--- EXERCISE DATA ---

(** A fallback is the first dialogue, or the first stream where all are commentaries. *)
Lemma fallbackAudio_spec l :
  fallbackAudio l =
    match filter (λ os, sCommentary os.2 = false) l with
    | os :: _ => Some os
    | [] => head l
    end.
Proof.
  unfold fallbackAudio.
  assert (∀ fb, foldl (λ fallback os, match fallback with
      | None => Some os
      | Some (_, f) => if sCommentary f && negb (sCommentary os.2) then Some os else fallback
      end) fb l =
    match fb with
    | Some os => if sCommentary os.2 then match filter (λ os, sCommentary os.2 = false) l with os' :: _ => Some os' | [] => Some os end
                 else Some os
    | None => match filter (λ os, sCommentary os.2 = false) l with os :: _ => Some os | [] => head l end
    end) as Hall; [|by rewrite Hall].
  induction l as [|[o s] l IH]; intros fb; cbn [foldl].
  { destruct fb as [[o s]|]; [|done]. by destruct (sCommentary _). }
  rewrite IH, filter_cons. cbn [snd]. destruct fb as [[o' s']|]; cbn [snd].
  - destruct (sCommentary s') eqn:E', (sCommentary s) eqn:E; cbn [andb negb snd]; rewrite ?E, ?E'; try done;
      by destruct (filter _ l).
  - destruct (sCommentary s) eqn:E; cbn [head]; [|done]. by destruct (filter _ l).
Qed.
Lemma joinReg_assoc a b c :
  wfReg a → wfReg b → wfReg c → joinReg a (joinReg b c) = joinReg (joinReg a b) c.
Proof.
  intros. rewrite !joinReg_min by auto using joinReg_wf.
  apply (min_by_assoc reg_order).
Qed.

Lemma joinReg_unset r : joinReg unsetReg r = if set r then r else unsetReg.
Proof. unfold joinReg. simpl. by destruct (set r). Qed.

(** ** Albums are a replica *)

Lemma greater_zero k : greater zeroKey k = false.
Proof.
  unfold greater, zeroKey. simpl. case_decide; [apply N.ltb_ge; lia|].
  unfold str_lt. by destruct (KeyWriter k).
Qed.

Lemma raiseKey_zero_r k : raiseKey k zeroKey = k.
Proof. unfold raiseKey. by rewrite greater_zero. Qed.

Lemma raiseKey_zero_l k : raiseKey zeroKey k = k.
Proof. rewrite (lat_comm (join := raiseKey)). apply raiseKey_zero_r. Qed.

Lemma joinRecord_eq a b :
  joinRecord a b =
    mkRecord (raiseKey (createKey a) (createKey b)) (raiseKey (delKey a) (delKey b))
      (joinReg (title a) (title b)) (joinReg (caption a) (caption b)) (joinReg (cover a) (cover b))
      (join_maps joinItem (items a) (items b)) (removed a ∪ removed b)
      (join_maps joinMove (moves a) (moves b)).
Proof. unfold joinRecord. rewrite !merge_into_eq, add_all_eq. by rewrite (comm_L (∪)). Qed.

(** A record whose unwritten registers are empty and whose photos are [plain]. *)
Definition ok_record (r : albumRecord) : Prop :=
  (wfReg (title r) ∧ wfReg (caption r) ∧ wfReg (cover r)) ∧
  ∀ k it, items r !! k = Some it → plain (photo it).
(* ===== verification/AlbumSpec.v ===== *)
(** * AlbumSpec: the theorems of photo albums

    What a change may carry, convergence, what a resolved album shows, what the local
    operations do, and snapshots. *)

From S2P Require Import Prelude Replica PosKey GoText GoPath GoEncoding Album.

(** ** Live items *)

#[export] Instance item_less_weak : StrictWeak item_less.
Proof. unfold item_less. apply _. Qed.

Lemma elem_of_liveItems r it :
  it ∈ liveItems r ↔ ∃ x, items r !! lkey it = Some x ∧ readItem r (lkey it) x = Some it.
Proof.
  unfold liveItems. rewrite elem_of_sort_by, list_elem_of_omap. split.
  - intros ([k x] & Hin%elem_of_map_to_list & Hr). simpl in *.
    assert (lkey it = k) as ->; [|by exists x]. revert Hr. unfold readItem.
    repeat case_decide; try done. case_match; [done|]. by intros [= <-].
  - intros (x & Hx & Hr). exists (lkey it, x). by rewrite elem_of_map_to_list.
Qed.

Lemma readItem_key r k x it : readItem r k x = Some it → lkey it = k ∧ lphoto it = photo x.
Proof. unfold readItem. case_decide; [done|]. case_match; [done|]. by intros [= <-]. Qed.

Lemma readItem_pos r k x it : readItem r k x = Some it →
  lpos it = match moves r !! k with
            | Some mv => if greater (mkey mv) k then mpos mv else pos x
            | None => pos x
            end.
Proof. unfold readItem. case_decide; [done|]. destruct (covers _ _); [done|]. by intros [= <-]. Qed.

Lemma NoDup_liveKeys r : NoDup (lkey <$> liveItems r).
Proof.
  unfold liveItems. rewrite (sort_by_perm item_less).
  apply (NoDup_fmap_omap _ _ fst); [|apply NoDup_fst_map_to_list].
  intros [k x] it Hr. by apply readItem_key in Hr as [-> _].
Qed.

Lemma NoDup_liveItems r : NoDup (liveItems r).
Proof. apply (NoDup_fmap_1 lkey), NoDup_liveKeys. Qed.

Lemma liveItems_sorted r : StronglySorted (not_after item_less) (liveItems r).
Proof. apply (sort_by_sorted item_less). Qed.

Lemma item_less_key x y : item_less x y = false → item_less y x = false → lkey x = lkey y.
Proof.
  intros H1 H2. destruct (lex_incomparable _ _ _ _ _ H1 H2) as (_ & H3 & H4).
  by apply (key_incomparable _ _ _ _ H3 H4).
Qed.
Lemma prologue_inv_step s ev :
  handle_inv s -> consistent s -> prologue_inv s -> prologue_inv (step s ev).
Proof.
  intros Hh Hs Hi.
  destruct (listening_or_not s) as [Hp|Hp].
  - (* the archive is open: calls are added, none of them rimraf or open *)
    destruct ev.
    1: { apply (prologue_inv_undisturbed s); [apply undisturbed_cancel|done..]. }
    4: {
      unfold step. rewrite Hp.
      destruct (_ && _); [|done].
      set (s0 := set_entriesRead _ _).
      destruct (onEntryListener s0); [|done].
      assert (H0 : prologue_inv s0) by exact Hi.
      pose proof (prologue_inv_undisturbed s0 _ (called_back_undisturbed en acts s0) Hp H0)
        as Hi'.
      pose proof (called_back_undisturbed en acts s0) as Hund.
      destruct_undisturbed Hund. cbn in Uphase.
      destruct (entry_listener_eq en acts s0) as [-> | [-> | [Hnp ->]]];
        set (s' := called_back en acts s0) in *; clearbody s'; clear H0 Hi.
      all: unfold prologue_inv, prologue_order in *; rewrite Uphase, Hp, Uenv in Hi'.
      all: clear Ueff; unfold_engine; cases; try congruence; rewrite ?Uenv.
      all: solve_later. }
    all: unfold prologue_inv, prologue_order in *; rewrite Hp in Hi.
    all: unfold_engine; rewrite ?Hp; cases; try congruence.
    all: solve_later.
  - (* before that, or after an early end *)
    assert (Hd : dormant s).
    { destruct (hi_dormant _ Hh Hp) as (Hz & Hcb & _ & _).
      destruct (con_dormant _ Hs Hp) as (Ht & _). done. }
    destruct (con_dormant _ Hs Hp) as (_ & _ & _ & _ & _ & _ & Hpend & _).
    rewrite (step_dormant s ev Hd).
    unfold prologue_inv, prologue_order in *.
    destruct ev; try done.
    all: unfold_engine; destruct (phase s) eqn:Hph; try done; cbn.
    all: try (assert (Hr : result s = Pending) by (by apply Hpend)).
    all: repeat (case_match; cbn); rewrite ?Hr; cbn; solve_first.
Qed.
(** The counters of the metrics agree. *)
Definition same_counters {Payload : Type} (s s' : @State Payload) : Prop :=
  ConnectedClients s' = ConnectedClients s ∧ MessagesSent s' = MessagesSent s.

(** The free slots of the queue at [p]. *)
Definition slots {Payload : Type} (s : @State Payload) (p : ptr) : nat :=
  match heap s !! p with
  | Some c => cap (send c) - length (buf (send c))
  | None => 0
  end.

(** What a task that only sends on the queue of [p] may change. *)
Definition only_appends {Payload : Type} (p : ptr) (s s' : @State Payload)
    : Prop :=
  same_hub s s' ∧ same_counters s s' ∧ spawned s' = spawned s ∧
  (∀ q, q ≠ p → heap s' !! q = heap s !! q) ∧
  queue_closed s' p = queue_closed s p ∧
  ∃ l, queue s' p = queue s p ++ l.

(** Every cached match is filed under its own identifier. *)
Definition cache_keyed_by_id {Payload : Type} (s : @State Payload) : Prop :=
  ∀ k m, matches s !! k = Some m → ID m = k.

(** Two hubs that differ in the index only. *)
Definition same_but_index {Payload : Type} (s s' : @State Payload) : Prop :=
  matches s' = matches s ∧ roomLimiters s' = roomLimiters s ∧
  heap s' = heap s ∧ spawned s' = spawned s ∧ same_counters s s'.

(** ** Facts *)

Section hub_facts.

Context {Payload : Type}.
Variable json_Marshal : WSMessage → option Payload.
Variable json_Unmarshal : Payload → option WSMessage.
Implicit Types (s : @State Payload) (c : @Client Payload).
Implicit Types (σ : @System Payload).
Implicit Types (p q : ptr) (r room : string).

Lemma bind_Ok {A B} (o : outcome A) (f : A → outcome B) b :
  o ≫= f = Ok b → ∃ a, o = Ok a ∧ f a = Ok b.
Proof. destruct o; simpl; [eauto | done | done]. Qed.

Lemma deref_Ok p s c : deref p s = Ok c → heap s !! p = Some c.
Proof. unfold deref. by destruct (heap s !! p); intros [= ->]. Qed.

Lemma deref_Some p s c : heap s !! p = Some c → deref p s = Ok c.
Proof. unfold deref. by intros ->. Qed.

(** *** Keys of Client.rooms *)

Lemma elem_of_room_keys c r : r ∈ room_keys c ↔ r ∈ dom (c_rooms c).
Proof.
  unfold room_keys. rewrite elem_of_dom, list_elem_of_fmap. split.
  - intros [[r' b] [-> Hin]]. apply elem_of_map_to_list in Hin. eauto.
  - intros [b Hb]. exists (r, b). split; [done|].
    by apply elem_of_map_to_list.
Qed.

(** *** heap_ext *)

Lemma heap_ext_refl (h : gmap ptr (@Client Payload)) : heap_ext h h.
Proof. by intros q. Qed.

Lemma heap_ext_trans (h1 h2 h3 : gmap ptr (@Client Payload)) :
  heap_ext h1 h2 → heap_ext h2 h3 → heap_ext h1 h3.
Proof. intros H12 H23 q. by rewrite H23, H12. Qed.

Lemma heap_ext_insert (h : gmap ptr (@Client Payload)) p c c' :
  h !! p = Some c → static c' = static c → heap_ext h (<[p := c']> h).
Proof.
  intros Hp Hst q. destruct (decide (p = q)) as [<-|Hne].
  - rewrite lookup_insert_eq, Hp. simpl. by rewrite Hst.
  - by rewrite lookup_insert_ne.
Qed.

Lemma heap_ext_rooms_of s s' p :
  heap_ext (heap s) (heap s') → rooms_of s' p = rooms_of s p.
Proof.
  intros H. specialize (H p). unfold rooms_of, static in *.
  destruct (heap s' !! p), (heap s !! p); simplify_eq/=; congruence.
Qed.

Lemma heap_ext_closed s s' p :
  heap_ext (heap s) (heap s') → queue_closed s' p = queue_closed s p.
Proof.
  intros H. specialize (H p). unfold queue_closed, static in *.
  destruct (heap s' !! p), (heap s !! p); simplify_eq/=; congruence.
Qed.

Lemma heap_ext_is_Some s s' p :
  heap_ext (heap s) (heap s') → is_Some (heap s' !! p) ↔ is_Some (heap s !! p).
Proof.
  intros H. specialize (H p). rewrite <-!(fmap_is_Some static).
  by rewrite H.
Qed.

Lemma Inv_ext s s' :
  same_index s s' → heap_ext (heap s) (heap s') → Inv s → Inv s'.
Proof.
  intros [Hc Hr] Hh [I1 I2 I3]. split.
  - rewrite Hr. exact I1.
  - intros p r. rewrite Hr, Hc, (heap_ext_rooms_of s s') by done. apply I2.
  - intros p. rewrite Hc, (heap_ext_closed s s'), (heap_ext_is_Some s s') by done.
    apply I3.
Qed.

(** *** Channels *)

Lemma chan_send_open (ch : @Chan Payload) x :
  closed ch = false →
  chan_send ch x =
    if bool_decide (length (buf ch) < cap ch)
    then Sent {| buf := buf ch ++ [x]; cap := cap ch; closed := false |}
    else Full.
Proof. unfold chan_send. by intros ->. Qed.

Lemma chan_send_Sent (ch ch' : @Chan Payload) x :
  chan_send ch x = Sent ch' →
  closed ch = false ∧ length (buf ch) < cap ch ∧
  ch' = {| buf := buf ch ++ [x]; cap := cap ch; closed := false |}.
Proof.
  unfold chan_send. destruct (closed ch); [done|].
  case_bool_decide; [|done]. by intros [= <-].
Qed.

Lemma static_push payload c : static (push payload c) = static c.
Proof.
  unfold push. destruct (chan_send (send c) payload) as [ch| |] eqn:E; [|done..].
  apply chan_send_Sent in E as (Hc & _ & ->). unfold static. simpl.
  by rewrite Hc.
Qed.

(** *** The fan-out loop changes queues only *)

Lemma deliver_frame payload p s s' :
  deliver payload p s = Ok s' →
  same_hub s s' ∧ heap_ext (heap s) (heap s').
Proof.
  unfold deliver. intros H. apply bind_Ok in H as (c & Hc & H).
  apply deref_Ok in Hc.
  destruct (chan_send (send c) payload) as [ch| |] eqn:E; simplify_eq.
  - split; [done|]. simpl. apply heap_ext_insert with c; [done|].
    pose proof (static_push payload c) as Hs. unfold push in Hs.
    by rewrite E in Hs.
  - split; [done|]. apply heap_ext_refl.
Qed.

Lemma same_hub_trans s1 s2 s3 : same_hub s1 s2 → same_hub s2 s3 → same_hub s1 s3.
Proof.
  intros [[? ?] [? ?]] [[? ?] [? ?]]. repeat split; congruence.
Qed.

Lemma fanout_frame payload members s s' :
  fanout payload members s = Ok s' →
  same_hub s s' ∧ heap_ext (heap s) (heap s').
Proof.
  revert s. induction members as [|p members IH]; intros s H; simpl in H.
  - simplify_eq. split; [done | apply heap_ext_refl].
  - apply bind_Ok in H as (s1 & H1 & H2).
    apply deliver_frame in H1 as [Ha Hb]. apply IH in H2 as [Hc Hd].
    split; [by eapply same_hub_trans | by eapply heap_ext_trans].
Qed.

Lemma broadcastToRoom_frame room message s s' :
  broadcastToRoom json_Marshal room message s = Ok s' →
  same_hub s s' ∧ heap_ext (heap s) (heap s').
Proof.
  unfold broadcastToRoom. destruct (json_Marshal message).
  - apply fanout_frame.
  - intros [= <-]. split; [done | apply heap_ext_refl].
Qed.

---

◆ **EXERCISE OBJECTIVE**
Filter the entries down to the lines holding the string "with". Copy each of those lines.

◆ **WRITTEN SOLUTION**
    match filter (λ os, sCommentary os.2 = false) l with
  assert (∀ fb, foldl (λ fallback os, match fallback with
    match fb with
    | Some os => if sCommentary os.2 then match filter (λ os, sCommentary os.2 = false) l with os' :: _ => Some os' | [] => Some os end
    | None => match filter (λ os, sCommentary os.2 = false) l with os :: _ => Some os | [] => head l end
  lpos it = match moves r !! k with
  match heap s !! p with
  - split; [done|]. simpl. apply heap_ext_insert with c; [done|].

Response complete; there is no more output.